Consider a woman pushing a wheelchair patient into the great glass atrium and igniting a concealed bomb.
Consider a uniformed utility repairman arriving with his equipment bag to repair a malfunctioning air-conditioning system. In his utility bag he has two cylinders of weaponized anthrax, which he skillfully introduces into the HVAC system.
Consider a parcel delivery person has an emergency delivery to the nuclear medicine clinic. It is a large cargo box with “Urgent” written on the top of the box. It appears heavy for one man to carry, so the guard brings a hand truck for its movement, the hand truck pushed into the cesium 137 blood irradiator storage unit. Attached to the package is a timer, which is timed to explode a potential dirty bomb in 30 minutes.
Consider late at night a lonely mortuary vehicle backs up to the morgue door and gets staff to help the driver unload two very heavy caskets. No one notices that they should be empty coming into the hospital. These are only a few from Menu A.
Designing realistic response scenarios on which to exercise mass casualty triage is relatively easy. Crisp detail protocols staffed with your best and brightest are only effective in a protective physical environment in which staff are safe and supplies secure. Crowd control is often overlooked in planning all-hazards events. Had there been a chemical, biological, radiological attack in tandem with the 9/11 terrorist attacks, the lack of crowd control and porous hospital security would have resulted in contamination of existing healthcare resources. We have been faced with multiple natural disasters in recent years and, with notable exceptions, responded reasonably well.

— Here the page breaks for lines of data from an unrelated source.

(** Along any history of the repository - creations (a child only of a grant an
    exchange read active), claims, revocations, amendments and purges, with
    whatever else happens beside them - a grant that has been claimed or revoked is
    never deleted, keeps its client, its owner, its parent and its expiry, and keeps
    those stamps; a revoked one is never claimed, revoked or amended again. *)
Theorem stamped_grants_last (s : Db) (past : list Db) (s0 : Db) (id : string) (r : Row) :
  history (s :: past) -> In s0 past -> grant_rows s0 !! id = Some r -> stamped r ->
  exists r', grant_rows s !! id = Some r' /\ lasting r r' /\
    (is_Some (r_revoked_at (record r)) -> forall spelled, uuid spelled = Some id ->
       (forall reread now clock c, snd (claim s reread spelled now clock) <> Ok c) /\
       (forall reason live now clock, revoke s spelled reason live now clock = Err NotFound) /\
       (forall (g : Grant) now clock fresh s', g_id g = spelled -> amend s g now clock fresh <> Ok s')).
Proof.
  intros Hh Hin Hr Hs. destruct (grants_invariant _ Hh _ _ eq_refl) as [Hok Hk].
  destruct (Hk s0 (or_intror Hin) _ _ Hr Hs) as (r' & Hr' & Hl). exists r'. split; [done|]. split; [done|].
  intros [t Ht] spelled Hu. assert (r_revoked_at (record r') = Some t) as Ht'.
  { destruct Hl as (_&_&_&_&_&_&_&_&Hrev). by apply Hrev in Ht as [? _]. }
  split_and!.
  - intros reread now clock c. eapply claim_of_revoked; [done..|by eexists].
  - intros reason live now clock. unfold PgGrantRepository.revoke, grant_uuid, begin_withdrawal. rewrite Hu. cbn [ok_or rbind].
    destruct (Hok _ _ Hr') as [Hlin _]. rewrite bool_decide_eq_true_2 by done. cbn [rbind].
    unfold lock_live. rewrite Hr'. cbn [ok_or rbind]. by rewrite Ht'.
  - intros g now clock fresh s' <- (key & x & Hux & Hx & Hn & _)%amend_Ok.
    rewrite Hu in Hux. injection Hux as <-. rewrite Hr' in Hx. injection Hx as <-. congruence.
Qed.
(** ** What the refresh tokens see *)

Lemma weakened_same a b :
  tokens b = tokens a -> cutoffs b = cutoffs a -> weakened a b.
Proof.
  intros Ht Hc. split; [rewrite Ht; naive_solver|].
  rewrite Hc. intros k c Hk. exists c. split; [done|lia].
Qed.

Lemma weakened_withdraw a b p now :
  (forall d r', tokens b !! d = Some r' -> exists r, tokens a !! d = Some r /\
     (r' = r \/ exists at_, r' = stamp_revoked at_ r)) ->
  cutoffs b = withdraw (cutoffs a) p now -> weakened a b.
Proof. intros Ht Hc. split; [done|]. rewrite Hc. intros k c. apply withdraw_mono. Qed.

Lemma revoke_tokens_lookup m id now d r' :
  revoke_tokens m id now !! d = Some r' ->
  exists r, m !! d = Some r /\ r' = if live_token_of id r then stamp_revoked now r else r.
Proof. unfold revoke_tokens. rewrite lookup_fmap. destruct (m !! d); naive_solver. Qed.

Lemma revoke_tokens_weakens m id now d r' :
  revoke_tokens m id now !! d = Some r' ->
  exists r, m !! d = Some r /\ (r' = r \/ exists at_, r' = stamp_revoked at_ r).
Proof.
  intros (r & Hr & ->)%revoke_tokens_lookup. exists r. split; [done|].
  destruct (live_token_of id r); [right; by eexists|by left].
Qed.
(** ** The lineage of the store is the lineage the fence walks *)

Lemma chain_lineage f s id rows :
  chain (Some id) rows -> Forall (stored s) rows -> (length rows <= f)%nat ->
  lineage f (grant_rows s) id = Some (map a_grant rows).
Proof.
  revert f id. induction rows as [|a rows IH]; intros f id Hc Hs Hl; [done|].
  destruct f as [|f]; [cbn in Hl; lia|]. rewrite lineage_S. destruct Hc as [[= ->] Hc].
  inversion Hs as [|? ? (r & Hr & Ha) Hs']; subst. rewrite Hr, Ha. cbn [map a_grant authority_row].
  rewrite Ha in Hc. cbn [a_parent authority_row] in Hc.
  destruct (r_parent (record r)) as [p|].
  - rewrite (IH f p) by (done || cbn in Hl; lia). done.
  - by destruct rows as [|b rows]; [|destruct Hc].
Qed.

Section Blocked.
Context {Task : Type}.
Variable uuid : string -> option string.
Variable stmt : nat -> result Db DomainError.
Variable clock : Z.

Lemma authority_lineage s (grant : Grants.Grant Task) claimed id rows l k :
  authority uuid s grant claimed clock rows -> uuid (g_id grant) = Some id ->
  lineage 10 (grant_rows s) id = Some l -> In k l ->
  exists i a r, rows !! i = Some a /\ a_grant a = k /\ grant_rows s !! k = Some r /\
    a = authority_row k r /\ refused claimed i a clock = false.
Proof.
  intros [(id' & Hu' & Hc) Hst Hlen _ _ _ Hlive _ _] Hu Hl Hk. rewrite Hu in Hu'. injection Hu' as <-.
  rewrite (chain_lineage 10 s id rows Hc Hst Hlen) in Hl. injection Hl as <-.
  apply in_map_iff in Hk as (a & <- & Hin). apply list_elem_of_In, list_elem_of_lookup in Hin as [i Hi].
  destruct (proj1 (Forall_lookup _ _) Hst _ _ Hi) as (r & Hr & Ha).
  exists i, a, r. split_and!; try done. by apply Hlive.
Qed.

(** ** A database nothing else writes to *)

Section Still.
Variable s : Db.
Hypothesis still : forall n, stmt n = Ok s.

Lemma exec_still {A} q (f : Db -> A) log : exec stmt q f log = (log ++ [q], Ok (f s)).
Proof. unfold exec. by rewrite still. Qed.

Lemma still_holds log : locks_hold stmt log s.
Proof. intros i q s' _ H. rewrite still in H. injection H as <-. by destruct q; cbn. Qed.

Lemma stored_read a lock log :
  stored s a -> exists log', authority_row_on stmt (a_grant a) lock log = (log', Ok (Some a)).
Proof.
  intros (r & Hr & Ha). unfold authority_row_on. rewrite exec_still, Hr. cbn. rewrite <- Ha. by eexists.
Qed.

Lemma discover_still fuel rows new next log :
  chain next new -> Forall (stored s) new -> NoDup (map a_grant (rows ++ new)) ->
  (length (rows ++ new) <= 10)%nat -> (length new <= fuel)%nat ->
  exists log', discover stmt fuel rows next log = (log', Ok (rows ++ new, true)).
Proof.
  revert fuel rows next log. induction new as [|a new IH]; intros fuel rows next log Hc Hs Hn Hl Hf.
  - cbn in Hc. subst next. rewrite app_nil_r. destruct fuel; by eexists.
  - destruct Hc as [-> Hc]. destruct fuel as [|fuel]; [cbn in Hf; lia|].
    inversion Hs as [|? ? Ha Hs']; subst. cbn [discover].
    assert ((10 <=? length rows)%nat = false) as -> by (apply Nat.leb_gt; rewrite length_app in Hl; cbn in Hl; lia).
    assert (existsb (fun row => String.eqb (a_grant row) (a_grant a)) rows = false) as ->.
    { apply not_true_iff_false. intros (b & Hb & E%String.eqb_eq)%existsb_exists.
      rewrite map_app in Hn. apply NoDup_app in Hn as (_ & Hd & _). apply (Hd (a_grant b)).
      - apply list_elem_of_In, in_map_iff. by exists b.
      - rewrite E. cbn. by left. }
    cbn [orb]. destruct (stored_read a false log Ha) as [log1 H1]. unfold mbind, tx_bind. rewrite H1.
    destruct (IH fuel (rows ++ [a]) (a_parent a) log1) as [log' H']; rewrite <- ?app_assoc; try done.
    + cbn in Hf. lia.
    + exists log'. rewrite H', <- app_assoc. done.
Qed.
(* ===== verification/Device.v ===== *)
(** * The device authorization grant

    RFC 8628: the user code ([crates/oidc/src/device.rs]), the repository
    ([crates/store-pg/src/device_codes.rs]), the answer on the verification page
    ([crates/server/src/http/device.rs]) and the redemption at the token endpoint
    ([crates/server/src/http/device_code.rs]) up to the claim of the grant.

    One tenant's rows. Every operation of the repository is one statement, so any
    interleaving of requests is a sequence of operations. *)

From S2P Require Import Prelude BTree Json Session RateLimit.
From S2P Require Import Refresh.
From S2P Require Import Grants.
From S2P Require Import GrantStore.
From S2P Require Import Codes.
Open Scope Z_scope.

(** ** The user code *)

Definition USER_CODE_ALPHABET : list Z := bytes_of "BCDFGHJKLMNPQRSTVWXZ".
Definition USER_CODE_LENGTH : nat := 8.
Definition USER_CODE_GROUP : nat := 4.
Definition DEVICE_CODE_BITS : Z := 256.
Definition POLL_INTERVAL : Z := 5 * NANOS.
Definition SLOW_DOWN_INCREMENT : Z := 5 * NANOS.
Definition MAX_LIFETIME : Z := 600 * NANOS.

(** [u8::is_ascii_whitespace] and [u8::to_ascii_uppercase]. *)
Definition is_ascii_whitespace (b : Z) : bool :=
  (b =? 9) || (b =? 10) || (b =? 12) || (b =? 13) || (b =? 32).
Definition to_ascii_uppercase (b : Z) : Z := if is_ascii_lower b then b - 32 else b.

Definition in_alphabet (b : Z) : bool := existsb (Z.eqb b) USER_CODE_ALPHABET.

(** The loop of [parse] over the bytes presented; codes are bytes. *)
Fixpoint canonicalise (bytes canonical : list Z) : option (list Z) :=
  match bytes with
  | [] => Some canonical
  | byte :: rest =>
      if (byte =? 45) || is_ascii_whitespace byte then canonicalise rest canonical
      else
        let upper := to_ascii_uppercase byte in
        if negb (in_alphabet upper) then None
        else if (length canonical =? USER_CODE_LENGTH)%nat then None
        else canonicalise rest (canonical ++ [upper])
  end.

(** [UserCode::parse]. *)
Definition parse_user_code (presented : list Z) : option (list Z) :=
  if (64 <? length presented)%nat then None
  else
    match canonicalise presented [] with
    | Some canonical => if (length canonical =? USER_CODE_LENGTH)%nat then Some canonical else None
    | None => None
    end.

(** [UserCode::formatted]. *)
Definition formatted (code : list Z) : list Z :=
  firstn USER_CODE_GROUP code ++ [45] ++ skipn USER_CODE_GROUP code.

(** The bytes kept of one draw of [generate]: those below the largest multiple of
    the alphabet's length, each naming the letter it leaves. *)
Definition drawn (buffer : list Z) : list Z :=
  map (fun byte => nth (Z.to_nat (byte mod 20)) USER_CODE_ALPHABET 0)
    (List.filter (fun byte => byte <? 255 / 20 * 20) buffer).
Definition generated (buffers : list (list Z)) : option (list Z) :=
  let code := firstn USER_CODE_LENGTH (concat (map drawn buffers)) in
  if (length code =? USER_CODE_LENGTH)%nat then Some code else None.

(** ** The repository *)

Inductive DeviceStatus : Type := DPending | DApproved | DDenied.

#[export] Instance device_status_eq_dec : EqDecision DeviceStatus.
Proof. solve_decision. Defined.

Managing CBNRE risk requires the understanding of differences between natural and man-made events. With the exception of earthquakes (even then, we know what is happening when it happens), most natural disasters are known in advance; in some cases brief notices, but enough to take steps to defend ourselves. Man-made events are difficult in predictability, casualty production, ratio between property loss and loss of lives, loss of periods of personal freedom, and recovery time.
Bioterrorism is considered among the most pernicious of these threats. They are often in the environment well before they are detected, and the interval between exposure and detection could well spell the difference between life and death.
Experience has shown us that there are substantial differences between and among local hospital preparedness across the country. No one has the corner on the blame. Congressional and federal oversight is spotty. Many states have neglected to pass needed enabling laws which remove serious barriers to an effective response system. Apathy, denial, as well as “cognitive dissonance” from other quarters ring hollow in standing up to the world of “to err is human.”
Along the continuum of human errors are legitimate mistakes and a range of “sins of commission” and “sins of omission.” From where I sit, “sins of omission” are often the most harmful to the public good, and take less courage.